Nothing gets under my skin these days like trying to communicate with customer service reps. I think somewhere in the past few years, they've forgotten what their title means. My latest issue is with Shutterfly, and I almost don't even have the energy to resolve it. But then, the dark pessimistic side of me knows that's what they're banking on, and that irks me to no end.
A few weeks ago, Shutterfly sent me an offer for a free 8x8" photo book with any qualifying purchase. This really appealed to me, since it's a $29.99 value, and something I'd been interested in anyway. This is actually Customer Service Issue #4 related to this order.
Issue #1 was almost a non-issue, but it did require an email to customer service. After spending time and money on a "qualifying order" to get the free photo book, they sent me an email for some other promo, and I had to write and tell them that if they weren't going to give me my photobook, they could refund my "qualifying order" because that was the only reason I'd placed it in the first place. In reality, the photobook promo was still in my account, it was just invisible until you placed a photobook into your shopping cart. Thanks for telling me.
Issue #2: After I spent literally dozens (plural) of hours building the pages of my 20-page book in Photoshop, I couldn't get the covers to upload properly because the Shutterfly program kept cropping them funny. I had to write them to get a link to the bleed-and-crop guideline template thingy. Turns out my image needed an extra inch or so on three sides for wrapping around the cover. This template was easy enough to use, except that in the process I found out I needed to go back and resize all 20 of my regular pages so that their edges didn't get cropped off. No biggie. At least this could be resolved with an email, and better to find out earlier than after it was printed.
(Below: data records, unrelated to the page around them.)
(** * faker-file: providers, storages and inner-file composition

    A shallow embedding of the file providers of the package
    ([ico_file], [svg_file], [ods_file], [jpeg_file], [webp_file]) over an
    explicit world: the local disk, the object store behind the cloud-like
    storage, and the random sources.  Third-party converters and the helpers
    the providers import are gathered in an environment record. *)

From Stdlib Require Import Ascii.
From stdpp Require Import gmap strings list fin_maps pretty.

Open Scope string_scope.
Open Scope nat_scope.

#[local] Set Warnings "-register-all".

(** ** The world a provider call runs in *)

Definition bytes := list Byte.byte.

Record World := mkWorld {
  disk : gmap string bytes;      (* local file system: [open], [os.remove] *)
  buckets : gmap string bytes;   (* object store of the cloud-like backend *)
  faker_seed : nat;              (* random state of the Faker generators *)
  tmp_seed : nat                 (* position in tempfile's name sequence *)
}.

Definition set_disk (f : gmap string bytes → gmap string bytes) (w : World) : World :=
  mkWorld (f (disk w)) (buckets w) (faker_seed w) (tmp_seed w).

Definition set_buckets (f : gmap string bytes → gmap string bytes) (w : World) : World :=
  mkWorld (disk w) (f (buckets w)) (faker_seed w) (tmp_seed w).

Definition set_faker_seed (n : nat) (w : World) : World :=
  mkWorld (disk w) (buckets w) n (tmp_seed w).

Definition set_tmp_seed (n : nat) (w : World) : World :=
  mkWorld (disk w) (buckets w) (faker_seed w) n.

(** ** Exceptions and the provider monad

    A raised exception keeps the world it was raised in: nothing is rolled
    back when a call fails. *)

Inductive exn :=
  | NotImplementedError
  | ImportError
  | FileNotFoundError
  | FileExistsError
  | IndexError
  | LibError (msg : string).   (* raised inside a third-party converter *)

Inductive Res (A : Type) :=
  | Ok (a : A) (w : World)
  | Raise (e : exn) (w : World).
Arguments Ok {A} a w.
Arguments Raise {A} e w.

Definition M (A : Type) := World → Res A.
Issue #3: A handful of hours of cropping and resizing later, I finally put the finished book in my shopping cart and go to checkout, and I can't get the promo code to work. After an hour of online chat and half an hour on the telephone, they explain that when you choose the "digital scrapbook" theme (as opposed to graduation or new baby or father's day, for example) the book gets a different SKU number and hence is ineligible for the promo. Of course, nowhere in the terms and conditions does it tell you this, and nowhere in the digital scrapbook theme does it mention it's a different category of book. But no matter, some supervisor of a supervisor was willing to manually edit my promo code so that it would work "just this one time."
Issue #4: The book arrives in the mail. The inside is as beautiful as I imagined it could be. The cover and back and spine look sharp except for one thing... the background colors of the three panels don't match. The cover is lighter blue, the spine is darker blue, and the back is grey -- not blue at all. They definitely were EXACTLY the same in my original Photoshop and .jpg images. An email to customer service doesn't help. They respond that the book is a faithful reproduction of the images in my project file, and if I look closely the colors do differ in my uploaded images. So they are half right... the three background blues DO differ in my uploaded images, but don't ask me how or why because the originals definitely don't differ. How can uploading an image file change the background color without changing the photo hues? And how do I stop it from happening so that I can fix my cover? BUT the part about a "faithful reproduction"? How does he know? He's not looking at the book. In fact, the color differences in the uploaded files are opposite of the color differences on the actual book. The uploaded spine image is lightest while the actual front cover is lightest, and the uploaded back image is definitely a dark BLUE, not gray. Their solution is for me to send the book back for refund/credit, fix the project files on my end, and re-order it. Never mind that this book was FREE, so the whole refund/re-order isn't going to work in my favor. Never mind that I can't get the colors to remain consistent during the upload process (I tried again today). And above all, never mind that when you go to preview your finished photobook, Shutterfly thinks that showing facing pages in slightly different shades makes it look more 3D-realistic on the computer screen (as evidenced by all my 20 inside pages that were the same shade in Photoshop and in the actual book, but looked different on the Shutterfly screen). Sigh. I just want to hire someone and say "fix this." Isn't that what CUSTOMER SERVICE is for?
1 comment:
How maddening!! From one busy mom to another, I know how much you do NOT have dozens (plural) of free hours to work on a project like this, only to be met with aggravation and setbacks each step of the way.
Still, I sure wish I could see the finished book!